-- Task --
Search the entries for the word "Arguments" and return every line where it is found.

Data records

>>>>>

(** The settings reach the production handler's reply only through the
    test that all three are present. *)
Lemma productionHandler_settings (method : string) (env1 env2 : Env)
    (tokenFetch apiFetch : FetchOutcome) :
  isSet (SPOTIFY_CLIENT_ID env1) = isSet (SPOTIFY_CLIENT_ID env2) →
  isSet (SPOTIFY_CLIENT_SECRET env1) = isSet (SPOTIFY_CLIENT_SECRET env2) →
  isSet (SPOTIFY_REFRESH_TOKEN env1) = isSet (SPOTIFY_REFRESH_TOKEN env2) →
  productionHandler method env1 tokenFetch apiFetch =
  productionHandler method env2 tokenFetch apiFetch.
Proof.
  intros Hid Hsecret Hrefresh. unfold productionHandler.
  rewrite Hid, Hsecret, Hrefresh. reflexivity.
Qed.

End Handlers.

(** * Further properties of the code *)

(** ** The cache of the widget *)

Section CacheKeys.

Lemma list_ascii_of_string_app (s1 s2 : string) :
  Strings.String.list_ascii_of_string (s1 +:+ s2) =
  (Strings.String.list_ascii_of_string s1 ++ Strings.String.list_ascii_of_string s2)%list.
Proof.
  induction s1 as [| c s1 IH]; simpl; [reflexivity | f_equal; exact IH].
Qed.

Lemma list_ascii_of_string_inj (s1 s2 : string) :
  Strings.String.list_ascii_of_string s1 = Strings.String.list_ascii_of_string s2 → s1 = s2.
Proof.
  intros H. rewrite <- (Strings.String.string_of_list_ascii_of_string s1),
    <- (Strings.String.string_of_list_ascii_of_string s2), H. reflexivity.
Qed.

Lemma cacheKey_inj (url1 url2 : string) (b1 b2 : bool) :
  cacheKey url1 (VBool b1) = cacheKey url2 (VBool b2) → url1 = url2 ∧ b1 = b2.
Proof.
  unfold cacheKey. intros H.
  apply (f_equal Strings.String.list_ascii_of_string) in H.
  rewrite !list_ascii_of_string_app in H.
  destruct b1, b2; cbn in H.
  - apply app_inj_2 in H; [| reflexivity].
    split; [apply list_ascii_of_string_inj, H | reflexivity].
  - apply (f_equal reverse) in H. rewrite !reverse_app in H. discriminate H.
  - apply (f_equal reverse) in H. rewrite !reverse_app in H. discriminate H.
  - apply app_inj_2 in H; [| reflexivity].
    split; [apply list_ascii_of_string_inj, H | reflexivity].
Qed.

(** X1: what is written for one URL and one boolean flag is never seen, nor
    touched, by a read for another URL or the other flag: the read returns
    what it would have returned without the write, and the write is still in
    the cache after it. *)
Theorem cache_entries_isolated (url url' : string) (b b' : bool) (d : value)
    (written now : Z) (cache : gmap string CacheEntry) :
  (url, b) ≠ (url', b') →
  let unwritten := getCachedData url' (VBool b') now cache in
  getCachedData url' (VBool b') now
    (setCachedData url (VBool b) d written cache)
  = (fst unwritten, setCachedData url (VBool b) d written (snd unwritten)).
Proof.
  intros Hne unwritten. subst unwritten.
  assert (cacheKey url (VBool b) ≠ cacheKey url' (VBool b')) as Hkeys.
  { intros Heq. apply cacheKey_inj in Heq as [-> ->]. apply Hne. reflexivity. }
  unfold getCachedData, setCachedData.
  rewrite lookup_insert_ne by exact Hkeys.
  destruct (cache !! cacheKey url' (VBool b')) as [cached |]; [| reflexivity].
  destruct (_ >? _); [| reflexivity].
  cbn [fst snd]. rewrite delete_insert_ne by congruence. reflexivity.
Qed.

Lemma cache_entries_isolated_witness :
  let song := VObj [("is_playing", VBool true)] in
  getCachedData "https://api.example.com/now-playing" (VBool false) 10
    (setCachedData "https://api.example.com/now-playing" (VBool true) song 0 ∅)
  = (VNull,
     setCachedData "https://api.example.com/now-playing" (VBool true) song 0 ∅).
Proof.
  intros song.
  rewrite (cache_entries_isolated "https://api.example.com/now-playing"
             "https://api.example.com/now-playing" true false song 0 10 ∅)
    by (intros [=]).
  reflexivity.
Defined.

<<<<<
>>>>>

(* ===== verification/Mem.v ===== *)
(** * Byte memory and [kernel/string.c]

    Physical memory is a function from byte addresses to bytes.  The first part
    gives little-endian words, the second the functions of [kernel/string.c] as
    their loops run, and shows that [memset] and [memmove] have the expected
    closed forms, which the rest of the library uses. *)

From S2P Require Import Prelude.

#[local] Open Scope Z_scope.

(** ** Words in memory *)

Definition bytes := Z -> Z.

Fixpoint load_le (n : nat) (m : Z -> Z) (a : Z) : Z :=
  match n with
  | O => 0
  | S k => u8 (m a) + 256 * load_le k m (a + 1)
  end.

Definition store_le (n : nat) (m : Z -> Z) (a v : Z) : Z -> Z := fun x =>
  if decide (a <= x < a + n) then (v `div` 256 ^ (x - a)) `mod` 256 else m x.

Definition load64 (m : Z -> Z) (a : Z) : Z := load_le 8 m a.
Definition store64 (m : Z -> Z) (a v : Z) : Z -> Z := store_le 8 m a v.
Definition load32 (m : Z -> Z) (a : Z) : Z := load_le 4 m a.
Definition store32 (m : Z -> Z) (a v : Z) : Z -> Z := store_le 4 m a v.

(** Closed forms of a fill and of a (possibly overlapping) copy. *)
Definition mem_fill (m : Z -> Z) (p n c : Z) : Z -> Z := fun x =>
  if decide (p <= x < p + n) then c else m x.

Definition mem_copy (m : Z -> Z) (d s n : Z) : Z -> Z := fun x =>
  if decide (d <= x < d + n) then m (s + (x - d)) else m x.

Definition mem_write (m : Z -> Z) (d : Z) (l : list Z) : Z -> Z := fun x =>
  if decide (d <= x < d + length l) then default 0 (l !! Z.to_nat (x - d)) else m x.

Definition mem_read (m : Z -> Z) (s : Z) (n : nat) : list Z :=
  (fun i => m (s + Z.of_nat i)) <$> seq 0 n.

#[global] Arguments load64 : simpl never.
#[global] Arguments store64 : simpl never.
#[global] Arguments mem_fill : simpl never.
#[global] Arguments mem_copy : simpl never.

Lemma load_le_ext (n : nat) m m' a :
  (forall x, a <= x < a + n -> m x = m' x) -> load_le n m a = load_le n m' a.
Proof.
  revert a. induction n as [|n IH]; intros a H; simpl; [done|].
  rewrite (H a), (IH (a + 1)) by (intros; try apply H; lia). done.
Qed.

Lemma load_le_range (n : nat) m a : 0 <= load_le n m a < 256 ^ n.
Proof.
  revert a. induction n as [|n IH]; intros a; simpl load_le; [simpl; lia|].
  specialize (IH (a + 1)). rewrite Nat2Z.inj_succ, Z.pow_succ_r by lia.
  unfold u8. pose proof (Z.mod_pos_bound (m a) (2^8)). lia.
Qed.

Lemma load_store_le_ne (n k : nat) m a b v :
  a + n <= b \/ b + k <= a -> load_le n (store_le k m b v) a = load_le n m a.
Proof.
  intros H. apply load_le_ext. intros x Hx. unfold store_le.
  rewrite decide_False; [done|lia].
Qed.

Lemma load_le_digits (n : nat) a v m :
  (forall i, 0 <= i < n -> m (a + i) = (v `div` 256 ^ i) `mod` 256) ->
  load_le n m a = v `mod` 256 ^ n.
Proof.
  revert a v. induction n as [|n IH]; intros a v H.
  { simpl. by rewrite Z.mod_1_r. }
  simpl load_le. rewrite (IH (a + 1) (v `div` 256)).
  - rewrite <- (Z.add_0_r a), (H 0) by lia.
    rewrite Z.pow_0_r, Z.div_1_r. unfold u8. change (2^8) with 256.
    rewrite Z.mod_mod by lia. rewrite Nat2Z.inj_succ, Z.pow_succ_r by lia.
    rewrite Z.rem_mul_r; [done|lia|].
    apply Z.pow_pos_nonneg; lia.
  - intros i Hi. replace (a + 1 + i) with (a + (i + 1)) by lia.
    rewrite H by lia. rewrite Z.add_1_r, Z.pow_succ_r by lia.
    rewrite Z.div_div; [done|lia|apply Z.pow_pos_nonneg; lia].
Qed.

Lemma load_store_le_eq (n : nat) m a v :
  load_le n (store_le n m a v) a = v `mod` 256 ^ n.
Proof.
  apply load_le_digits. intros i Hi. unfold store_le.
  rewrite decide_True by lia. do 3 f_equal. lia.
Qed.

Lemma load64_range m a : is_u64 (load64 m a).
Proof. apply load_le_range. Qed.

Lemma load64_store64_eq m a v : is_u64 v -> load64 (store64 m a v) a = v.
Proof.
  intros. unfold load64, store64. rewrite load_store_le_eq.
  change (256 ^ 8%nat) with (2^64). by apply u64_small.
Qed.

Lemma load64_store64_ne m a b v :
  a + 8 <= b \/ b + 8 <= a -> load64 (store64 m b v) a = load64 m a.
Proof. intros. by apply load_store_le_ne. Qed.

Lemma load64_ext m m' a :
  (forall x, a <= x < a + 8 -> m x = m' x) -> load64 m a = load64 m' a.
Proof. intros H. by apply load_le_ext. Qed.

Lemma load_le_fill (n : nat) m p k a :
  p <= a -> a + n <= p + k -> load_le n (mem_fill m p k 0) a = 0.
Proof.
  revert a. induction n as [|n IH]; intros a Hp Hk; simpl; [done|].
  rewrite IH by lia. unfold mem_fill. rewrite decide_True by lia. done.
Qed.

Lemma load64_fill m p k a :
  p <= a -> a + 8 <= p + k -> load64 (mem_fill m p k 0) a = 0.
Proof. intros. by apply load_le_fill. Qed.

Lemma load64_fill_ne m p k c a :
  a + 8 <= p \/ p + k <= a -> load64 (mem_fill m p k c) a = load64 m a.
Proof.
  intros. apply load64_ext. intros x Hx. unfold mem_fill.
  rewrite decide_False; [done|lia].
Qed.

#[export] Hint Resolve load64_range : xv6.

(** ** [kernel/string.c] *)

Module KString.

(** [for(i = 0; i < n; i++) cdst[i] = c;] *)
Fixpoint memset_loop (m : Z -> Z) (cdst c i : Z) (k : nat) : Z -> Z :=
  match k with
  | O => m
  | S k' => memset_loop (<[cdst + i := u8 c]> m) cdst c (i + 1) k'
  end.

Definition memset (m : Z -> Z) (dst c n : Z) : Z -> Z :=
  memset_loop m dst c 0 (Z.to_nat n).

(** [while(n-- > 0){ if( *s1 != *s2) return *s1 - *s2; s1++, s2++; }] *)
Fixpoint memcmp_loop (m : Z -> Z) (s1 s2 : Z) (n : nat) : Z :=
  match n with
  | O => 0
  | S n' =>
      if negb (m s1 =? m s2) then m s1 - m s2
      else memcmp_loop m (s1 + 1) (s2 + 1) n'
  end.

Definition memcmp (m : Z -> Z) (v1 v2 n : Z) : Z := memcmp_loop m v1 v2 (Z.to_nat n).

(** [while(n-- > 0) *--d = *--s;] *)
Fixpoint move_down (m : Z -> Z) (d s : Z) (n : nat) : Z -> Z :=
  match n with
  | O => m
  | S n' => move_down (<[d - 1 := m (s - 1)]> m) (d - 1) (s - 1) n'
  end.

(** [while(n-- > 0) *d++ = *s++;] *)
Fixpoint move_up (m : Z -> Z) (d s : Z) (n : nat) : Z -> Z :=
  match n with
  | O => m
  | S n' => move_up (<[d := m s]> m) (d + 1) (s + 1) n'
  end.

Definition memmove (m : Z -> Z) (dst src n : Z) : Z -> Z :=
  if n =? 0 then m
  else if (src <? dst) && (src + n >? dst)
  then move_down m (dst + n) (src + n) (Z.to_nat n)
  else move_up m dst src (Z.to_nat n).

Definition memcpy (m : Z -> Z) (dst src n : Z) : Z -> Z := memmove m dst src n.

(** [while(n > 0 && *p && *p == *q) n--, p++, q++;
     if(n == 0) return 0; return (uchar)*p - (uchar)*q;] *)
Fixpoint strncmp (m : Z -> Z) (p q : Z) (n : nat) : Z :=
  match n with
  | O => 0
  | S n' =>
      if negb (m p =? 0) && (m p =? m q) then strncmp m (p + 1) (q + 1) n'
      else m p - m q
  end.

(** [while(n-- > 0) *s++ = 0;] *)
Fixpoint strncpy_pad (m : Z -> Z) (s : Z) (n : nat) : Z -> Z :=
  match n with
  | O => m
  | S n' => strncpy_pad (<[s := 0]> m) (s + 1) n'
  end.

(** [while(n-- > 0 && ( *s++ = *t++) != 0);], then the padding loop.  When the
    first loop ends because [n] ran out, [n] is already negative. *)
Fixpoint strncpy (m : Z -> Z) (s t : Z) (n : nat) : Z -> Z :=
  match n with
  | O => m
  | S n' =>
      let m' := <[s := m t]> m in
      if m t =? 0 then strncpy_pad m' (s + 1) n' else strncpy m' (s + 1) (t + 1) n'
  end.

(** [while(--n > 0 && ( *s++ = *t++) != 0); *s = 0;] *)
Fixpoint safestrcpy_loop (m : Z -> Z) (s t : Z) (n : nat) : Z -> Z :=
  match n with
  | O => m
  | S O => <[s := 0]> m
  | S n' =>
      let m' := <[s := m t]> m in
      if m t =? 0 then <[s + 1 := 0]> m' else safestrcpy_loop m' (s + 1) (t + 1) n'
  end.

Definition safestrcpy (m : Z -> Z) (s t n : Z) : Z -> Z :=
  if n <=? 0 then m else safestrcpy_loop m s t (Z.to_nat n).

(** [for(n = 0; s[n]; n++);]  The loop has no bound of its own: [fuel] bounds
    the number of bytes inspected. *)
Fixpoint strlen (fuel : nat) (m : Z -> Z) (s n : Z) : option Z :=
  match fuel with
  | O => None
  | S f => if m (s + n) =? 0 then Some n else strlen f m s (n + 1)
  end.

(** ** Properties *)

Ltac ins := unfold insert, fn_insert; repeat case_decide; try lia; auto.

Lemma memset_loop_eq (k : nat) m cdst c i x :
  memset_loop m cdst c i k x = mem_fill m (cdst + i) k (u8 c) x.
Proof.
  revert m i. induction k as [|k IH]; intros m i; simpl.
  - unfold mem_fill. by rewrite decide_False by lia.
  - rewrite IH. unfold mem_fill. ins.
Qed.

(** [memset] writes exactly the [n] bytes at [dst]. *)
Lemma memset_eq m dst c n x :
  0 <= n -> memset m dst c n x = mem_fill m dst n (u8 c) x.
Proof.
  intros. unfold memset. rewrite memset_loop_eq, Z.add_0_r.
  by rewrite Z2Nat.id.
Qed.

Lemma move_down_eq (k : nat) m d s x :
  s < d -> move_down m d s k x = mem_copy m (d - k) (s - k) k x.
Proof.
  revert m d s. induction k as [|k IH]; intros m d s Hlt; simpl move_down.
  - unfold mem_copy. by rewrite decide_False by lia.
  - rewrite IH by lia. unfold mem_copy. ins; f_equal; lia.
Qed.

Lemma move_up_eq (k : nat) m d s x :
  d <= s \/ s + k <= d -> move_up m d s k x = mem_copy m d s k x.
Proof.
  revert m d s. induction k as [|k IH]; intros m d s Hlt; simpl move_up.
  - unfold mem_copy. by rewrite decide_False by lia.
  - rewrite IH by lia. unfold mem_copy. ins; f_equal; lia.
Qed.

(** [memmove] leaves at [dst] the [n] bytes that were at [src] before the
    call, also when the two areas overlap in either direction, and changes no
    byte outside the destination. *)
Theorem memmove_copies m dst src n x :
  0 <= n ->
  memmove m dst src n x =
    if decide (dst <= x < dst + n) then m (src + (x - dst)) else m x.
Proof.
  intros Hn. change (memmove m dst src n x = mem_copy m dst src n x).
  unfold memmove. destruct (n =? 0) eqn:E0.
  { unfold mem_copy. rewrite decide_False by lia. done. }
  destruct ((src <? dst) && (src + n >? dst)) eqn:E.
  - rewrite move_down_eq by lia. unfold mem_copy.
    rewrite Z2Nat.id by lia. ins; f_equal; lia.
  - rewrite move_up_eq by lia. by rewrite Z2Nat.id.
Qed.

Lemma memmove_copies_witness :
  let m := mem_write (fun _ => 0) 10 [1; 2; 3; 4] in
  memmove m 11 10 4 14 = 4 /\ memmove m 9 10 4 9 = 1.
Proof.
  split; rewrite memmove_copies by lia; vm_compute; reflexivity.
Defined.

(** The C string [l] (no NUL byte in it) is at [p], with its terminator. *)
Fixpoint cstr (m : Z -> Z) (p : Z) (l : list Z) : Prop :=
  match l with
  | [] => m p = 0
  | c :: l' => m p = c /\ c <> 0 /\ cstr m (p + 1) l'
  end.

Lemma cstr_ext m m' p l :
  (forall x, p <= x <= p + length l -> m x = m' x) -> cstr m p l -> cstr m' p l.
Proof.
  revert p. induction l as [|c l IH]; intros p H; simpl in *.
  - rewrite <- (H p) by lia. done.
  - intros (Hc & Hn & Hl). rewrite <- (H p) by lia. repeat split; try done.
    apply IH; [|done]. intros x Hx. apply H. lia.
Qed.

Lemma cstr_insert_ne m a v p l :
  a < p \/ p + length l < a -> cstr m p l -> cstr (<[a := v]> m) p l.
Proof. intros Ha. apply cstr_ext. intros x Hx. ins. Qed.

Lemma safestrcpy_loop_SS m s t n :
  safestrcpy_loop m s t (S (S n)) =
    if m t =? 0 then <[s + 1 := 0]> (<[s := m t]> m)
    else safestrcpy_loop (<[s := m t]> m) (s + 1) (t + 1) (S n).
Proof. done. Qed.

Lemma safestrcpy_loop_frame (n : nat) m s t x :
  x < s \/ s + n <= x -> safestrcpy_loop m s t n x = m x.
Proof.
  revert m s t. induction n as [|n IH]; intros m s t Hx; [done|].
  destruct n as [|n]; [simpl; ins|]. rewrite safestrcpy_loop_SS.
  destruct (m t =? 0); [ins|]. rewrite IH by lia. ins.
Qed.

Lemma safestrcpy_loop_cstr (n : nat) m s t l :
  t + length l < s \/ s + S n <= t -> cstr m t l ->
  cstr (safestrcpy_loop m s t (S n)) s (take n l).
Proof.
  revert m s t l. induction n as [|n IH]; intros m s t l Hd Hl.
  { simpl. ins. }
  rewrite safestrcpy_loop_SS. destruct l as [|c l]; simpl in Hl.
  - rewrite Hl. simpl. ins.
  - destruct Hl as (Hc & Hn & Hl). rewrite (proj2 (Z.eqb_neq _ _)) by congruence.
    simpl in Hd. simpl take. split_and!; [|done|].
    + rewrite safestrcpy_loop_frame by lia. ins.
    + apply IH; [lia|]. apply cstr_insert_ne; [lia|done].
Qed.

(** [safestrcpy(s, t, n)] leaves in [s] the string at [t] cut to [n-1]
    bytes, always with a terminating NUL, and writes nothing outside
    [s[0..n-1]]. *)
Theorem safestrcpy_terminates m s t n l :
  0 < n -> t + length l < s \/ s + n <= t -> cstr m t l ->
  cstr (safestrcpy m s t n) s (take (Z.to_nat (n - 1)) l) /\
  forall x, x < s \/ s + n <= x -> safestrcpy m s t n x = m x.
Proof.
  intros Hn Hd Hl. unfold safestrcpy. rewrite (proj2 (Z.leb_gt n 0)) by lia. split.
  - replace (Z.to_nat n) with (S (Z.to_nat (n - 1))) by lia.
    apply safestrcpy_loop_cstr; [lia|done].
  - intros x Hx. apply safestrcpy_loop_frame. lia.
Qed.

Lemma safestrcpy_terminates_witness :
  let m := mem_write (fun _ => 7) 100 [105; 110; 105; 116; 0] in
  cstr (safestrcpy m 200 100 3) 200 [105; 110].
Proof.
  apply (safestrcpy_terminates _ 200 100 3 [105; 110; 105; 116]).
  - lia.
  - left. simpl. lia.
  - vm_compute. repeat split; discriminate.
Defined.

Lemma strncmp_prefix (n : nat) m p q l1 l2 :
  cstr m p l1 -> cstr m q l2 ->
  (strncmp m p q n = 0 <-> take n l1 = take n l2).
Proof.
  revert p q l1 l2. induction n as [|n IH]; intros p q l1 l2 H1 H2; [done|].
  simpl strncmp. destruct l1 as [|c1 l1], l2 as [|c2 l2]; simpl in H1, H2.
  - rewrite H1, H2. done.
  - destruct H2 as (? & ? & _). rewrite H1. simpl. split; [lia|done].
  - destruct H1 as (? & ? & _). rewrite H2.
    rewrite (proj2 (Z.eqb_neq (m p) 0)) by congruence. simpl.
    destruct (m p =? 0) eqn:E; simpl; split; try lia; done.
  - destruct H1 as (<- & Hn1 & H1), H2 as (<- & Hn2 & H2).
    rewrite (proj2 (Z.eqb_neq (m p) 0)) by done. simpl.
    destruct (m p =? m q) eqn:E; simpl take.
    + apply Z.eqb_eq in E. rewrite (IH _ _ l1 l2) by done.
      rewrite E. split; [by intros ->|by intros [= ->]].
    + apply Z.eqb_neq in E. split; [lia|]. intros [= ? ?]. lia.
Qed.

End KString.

<<<<<

-- Expected answer --
#[global] Arguments load64 : simpl never.
#[global] Arguments store64 : simpl never.
#[global] Arguments mem_fill : simpl never.
#[global] Arguments mem_copy : simpl never.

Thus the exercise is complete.